イノベーションは失敗の積み重ねの末に生まれるもの
齋藤:最近、世界経済フォーラムや、サマーダボス、OECDといったところでいろいろ話をする中で、チームの考え方も広がってきました。また、なぜチームづくりがイノベーションにつながるのかについて話してくれと頼まれることがすごく多くなりました。
イノベーションがいきなりぽっと生まれるということは、今までの人間の歴史上なかったことです。イノベーションというのは、いろいろな研究や失敗の積み
重ねの過程で「たまたま、運よく」生まれるものであって、いきなりイノベーションが「できた、生まれた」ということはありません。長いプロセスにおける
数々の失敗のおかげでイノベーションは生まれるのです。
だから、国家戦略会議の会合でも、イノベーションという言葉は失敗という言葉と一体として理解されない限り使ってはいけないと強く提言しました。失敗と
いうことが許されなかったら、イノベーションはあり得ません。イノベーションは必ず失敗と隣り合わせで、失敗したとき、どうやってほかのメンバーに助けて
もらうか、どのような役割分担で助け合えるかが大事で、それができるのがチームなんです。
失敗したときに、失敗をカバーし合うのがチームということでしょうか。
齋藤:もっと言うと、アントレプレナー
シップというのはアイデアを実行するプロセスです。よくアントレプレナーシップはリスクテイカーと言いますが、私はリスクテイカーと言うと、わざわざ好ん
でリスクを取ることのように捉えられて誤解されると危惧します。そういうことではありません。

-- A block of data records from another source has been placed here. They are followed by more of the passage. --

(* ===== verification/ToolRun.v ===== *)
(** * A call of [run_pipeline]

    Model of the admission and of the result of a call in
    [crates/octos-pipeline/src/tool.rs]: [pre_flight_validate], the way [execute] obtains
    its graph, the report files it delivers and the text it returns. *)

From S2P Require Import Prelude RustStr RustNum Fidelity Graph Condition Parser ToolPolicy Validate.
From S2P Require Import Ir Profile Compose Host Dispatch Dag Guard Checkpoint Fanout Models Run.
From S2P Require Import Tool Discovery RunFiles.

(** ** Admission *)

Record Input := {
  in_pipeline : string;
  in_input : string;
  in_ir : option string;
  in_variables : list (string * option string);
  in_timeout_secs : option Z
}.

(** What the tool knows: its configuration, the file system, what the binary embeds, and the
    JSON reader of typed programs. *)
Record ToolEnv := {
  te_ir_enabled : bool;
  te_allow_env : option string;
  te_fs : FsView;
  te_discovery : PipelineDiscovery;
  te_bundled_dots : list (string * string);
  te_bundled_irs : list (string * string);
  te_from_str : string -> result string PipelineIr;
  te_catalog : option (list CatalogEntry);
  te_builtin_tools : list string;
  te_loaded_tools : list string;
  te_plugin_dirs : list string
}.

(** How [execute] proceeds: with a graph and its id, with a [ToolResult] that failed, or with an error. *)
Inductive Acquired :=
| AcqGraph (g : PipelineGraph) (graph_id : string)
| AcqRefused (output : string)
| AcqError (e : report).

Section admission.
Context `{HashIter} `{RustFmt} `{UnicodeTables} (env : ToolEnv).

(** A program was supplied and is enabled. *)
Definition ir_text (input : Input) : option string :=
  if te_ir_enabled env then
    match in_ir input with
    | Some s => if decide (trim s = "") then None else Some s
    | None => None
    end
  else None.

Definition compose_for (input : Input) (ir : string) : result ComposeError PipelineGraph :=
  compose (te_from_str env) ir l2_default (in_variables input).*1.

Definition feedback (e : ComposeError) : string := String.concat (nl "") (feedback_lines e).

Definition refused_by_allowlist (input : Input) : option string :=
  allow ← pipeline_allowlist (te_allow_env env);
  allowlist_rejection allow (in_pipeline input) (bool_decide (is_Some (ir_text input))).

Definition tool_resolve (input : Input) : result report ResolvedPipeline :=
  resolve_named (te_fs env) (te_bundled_dots env) (te_bundled_irs env) (te_discovery env) (in_pipeline input).

Definition tool_validation_context (g : PipelineGraph) (input : Input) : ValidationContext :=
  with_known_tools
    (with_known_models (with_runtime_variables ValidationContext_default (in_variables input).*1)
       (elements (known_model_keys_from_catalog (te_catalog env))))
    (known_tool_names_with_plugins (te_builtin_tools env) (te_loaded_tools env) (te_plugin_dirs env)
       (referenced_tool_entries g)).

(** [{e}] of a report is its outermost message. *)
Definition pre_flight_validate (input : Input) : result string unit :=
  match refused_by_allowlist input with
  | Some message => Err message
  | None =>
      match ir_text input with
      | Some ir =>
          match compose_for input ir with
          | Ok _ => Ok tt
          | Err e => Err ("IR validation failed:" +:+ nl (feedback e))
          end
      | None =>
          if looks_like_inline_dot (in_pipeline input) then Err INLINE_DOT_REJECTION
          else
            match tool_resolve input with
            | Ok (ResolvedIr ir) =>
                match compose_for input ir with
                | Ok _ => Ok tt
                | Err e => Err ("bundled pipeline IR failed to compose:" +:+ nl (feedback e))
                end
            | Ok (ResolvedDot dot) =>
                match parse_dot dot with
                | Ok g =>
                    let diags := diagnostics_with_context g (tool_validation_context g input) in
                    if has_errors diags then Err (format_bounded_preflight_errors diags) else Ok tt
                | Err e => Err ("failed to parse pipeline DOT: " +:+ report_display e)
                end
            | Err e => Err ("failed to resolve pipeline: " +:+ report_display e)
            end
      end
  end.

本当のアントレプレナー、あるいは本当のイノベーターというのは、わざわざリスクは取らない。リスクをはかって、そのリスクをどう防ぐかを考える存在なんです。
齋藤:ただ、そのリスクを完全に防ぐこ
とは難しい。時々、想定外の問題が起こる。全てのリスクについて、前もって手を打てるかどうかと言うと、それはできない。そこで、リスクが発生する度に、
微調整したり、対策を打ったりするのがチームなのです。いろいろな人の意見を聞き、議論し、完全ではないけれどもベストソリューションを探すプロセスで
す。イノベーションはこういったプロセスそのものを指す、ということもできます。
これまで数多くのアイデアを見てきましたが、1人でイノベーションを実現しているという例は世の中にほとんどありません。必ず2人とか3人で始めてい
る。最近はノーベル賞も1人で受賞するケースは少なくなっています。お互いの意見を聞きながら、お互いの意見を足し算したり、掛け算したりして、リスクを
分散して、対策をたて、具体的な成果につなげるプロセスがチームの一番大事な部分なんです。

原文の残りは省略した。